Report the number of lines of the listing below containing the string "ErrorInfo", with nothing added.

···

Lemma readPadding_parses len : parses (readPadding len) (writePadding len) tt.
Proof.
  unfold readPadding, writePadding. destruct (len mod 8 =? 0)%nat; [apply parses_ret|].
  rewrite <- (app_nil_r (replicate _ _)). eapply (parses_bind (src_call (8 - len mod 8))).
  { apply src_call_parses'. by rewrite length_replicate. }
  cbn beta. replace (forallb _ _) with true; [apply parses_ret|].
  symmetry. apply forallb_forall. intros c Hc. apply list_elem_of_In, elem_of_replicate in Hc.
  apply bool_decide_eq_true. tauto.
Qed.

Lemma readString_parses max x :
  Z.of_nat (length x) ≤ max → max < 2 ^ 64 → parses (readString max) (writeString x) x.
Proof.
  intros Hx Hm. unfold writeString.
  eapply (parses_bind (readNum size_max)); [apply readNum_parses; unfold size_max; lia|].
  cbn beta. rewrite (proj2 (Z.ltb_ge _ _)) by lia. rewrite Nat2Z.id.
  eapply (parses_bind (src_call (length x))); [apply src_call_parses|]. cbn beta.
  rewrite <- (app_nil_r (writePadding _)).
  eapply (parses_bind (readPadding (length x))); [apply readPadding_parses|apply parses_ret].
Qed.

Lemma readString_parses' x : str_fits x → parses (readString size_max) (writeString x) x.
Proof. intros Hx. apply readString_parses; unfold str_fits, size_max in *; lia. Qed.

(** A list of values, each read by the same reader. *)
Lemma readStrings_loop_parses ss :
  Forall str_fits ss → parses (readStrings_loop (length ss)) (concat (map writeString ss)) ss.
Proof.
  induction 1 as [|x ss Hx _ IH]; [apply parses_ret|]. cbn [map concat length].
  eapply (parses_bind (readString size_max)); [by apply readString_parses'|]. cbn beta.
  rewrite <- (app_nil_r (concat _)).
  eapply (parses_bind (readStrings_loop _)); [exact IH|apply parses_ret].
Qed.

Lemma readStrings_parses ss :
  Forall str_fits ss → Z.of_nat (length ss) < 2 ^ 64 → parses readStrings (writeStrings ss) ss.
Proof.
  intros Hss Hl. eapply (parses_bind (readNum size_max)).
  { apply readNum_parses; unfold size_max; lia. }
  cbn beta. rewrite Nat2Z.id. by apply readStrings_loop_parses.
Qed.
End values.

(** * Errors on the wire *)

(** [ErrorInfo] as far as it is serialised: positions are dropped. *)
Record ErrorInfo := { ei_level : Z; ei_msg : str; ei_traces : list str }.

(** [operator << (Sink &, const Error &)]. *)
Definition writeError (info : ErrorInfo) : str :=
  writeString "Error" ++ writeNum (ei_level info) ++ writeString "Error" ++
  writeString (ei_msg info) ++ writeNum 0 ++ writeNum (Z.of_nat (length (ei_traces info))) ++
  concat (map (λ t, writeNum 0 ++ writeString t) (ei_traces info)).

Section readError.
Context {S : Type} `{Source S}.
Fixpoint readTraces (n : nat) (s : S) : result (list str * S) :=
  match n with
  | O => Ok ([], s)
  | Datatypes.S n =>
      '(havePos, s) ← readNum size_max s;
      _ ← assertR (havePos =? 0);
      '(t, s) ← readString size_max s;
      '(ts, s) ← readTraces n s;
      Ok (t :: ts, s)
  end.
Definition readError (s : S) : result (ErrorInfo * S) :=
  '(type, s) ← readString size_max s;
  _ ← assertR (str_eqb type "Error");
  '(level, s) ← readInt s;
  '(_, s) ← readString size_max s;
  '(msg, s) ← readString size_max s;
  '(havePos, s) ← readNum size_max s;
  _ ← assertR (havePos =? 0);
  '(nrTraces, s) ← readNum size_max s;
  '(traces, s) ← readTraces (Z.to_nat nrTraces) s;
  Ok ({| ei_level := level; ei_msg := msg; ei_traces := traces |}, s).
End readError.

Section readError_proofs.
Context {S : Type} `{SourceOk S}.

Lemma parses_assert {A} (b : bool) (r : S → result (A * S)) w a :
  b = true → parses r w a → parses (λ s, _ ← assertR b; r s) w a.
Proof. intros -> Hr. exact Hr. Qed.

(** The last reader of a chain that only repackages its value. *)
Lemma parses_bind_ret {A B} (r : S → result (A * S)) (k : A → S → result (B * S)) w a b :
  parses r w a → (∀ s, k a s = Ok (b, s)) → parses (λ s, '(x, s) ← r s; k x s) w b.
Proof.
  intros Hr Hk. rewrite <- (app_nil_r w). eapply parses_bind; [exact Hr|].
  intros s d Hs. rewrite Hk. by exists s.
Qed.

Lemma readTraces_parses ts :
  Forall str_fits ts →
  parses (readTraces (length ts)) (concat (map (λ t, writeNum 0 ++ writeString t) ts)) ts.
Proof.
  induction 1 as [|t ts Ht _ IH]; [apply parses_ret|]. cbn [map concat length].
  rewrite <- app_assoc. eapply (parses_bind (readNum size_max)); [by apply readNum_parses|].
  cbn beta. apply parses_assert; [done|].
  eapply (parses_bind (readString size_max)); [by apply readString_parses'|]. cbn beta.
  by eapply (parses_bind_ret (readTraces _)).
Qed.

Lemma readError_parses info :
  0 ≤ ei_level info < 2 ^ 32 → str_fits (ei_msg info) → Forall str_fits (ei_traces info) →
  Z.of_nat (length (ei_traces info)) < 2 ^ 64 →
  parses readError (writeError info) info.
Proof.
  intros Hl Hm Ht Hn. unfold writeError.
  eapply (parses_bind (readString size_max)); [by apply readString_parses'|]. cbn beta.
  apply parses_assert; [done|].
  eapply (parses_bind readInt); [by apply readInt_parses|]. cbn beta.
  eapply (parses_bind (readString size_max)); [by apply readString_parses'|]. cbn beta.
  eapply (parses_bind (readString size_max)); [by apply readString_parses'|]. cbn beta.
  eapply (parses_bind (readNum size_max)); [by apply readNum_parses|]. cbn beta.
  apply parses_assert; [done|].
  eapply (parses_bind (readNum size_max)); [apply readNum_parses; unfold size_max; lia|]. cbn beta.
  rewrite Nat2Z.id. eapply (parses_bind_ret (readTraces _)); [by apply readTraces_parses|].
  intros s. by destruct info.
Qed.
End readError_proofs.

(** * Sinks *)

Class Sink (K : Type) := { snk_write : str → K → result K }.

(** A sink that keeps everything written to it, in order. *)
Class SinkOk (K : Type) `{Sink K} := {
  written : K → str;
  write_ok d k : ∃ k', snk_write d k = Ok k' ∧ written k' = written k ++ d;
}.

···

## WRITTEN SOLUTION
4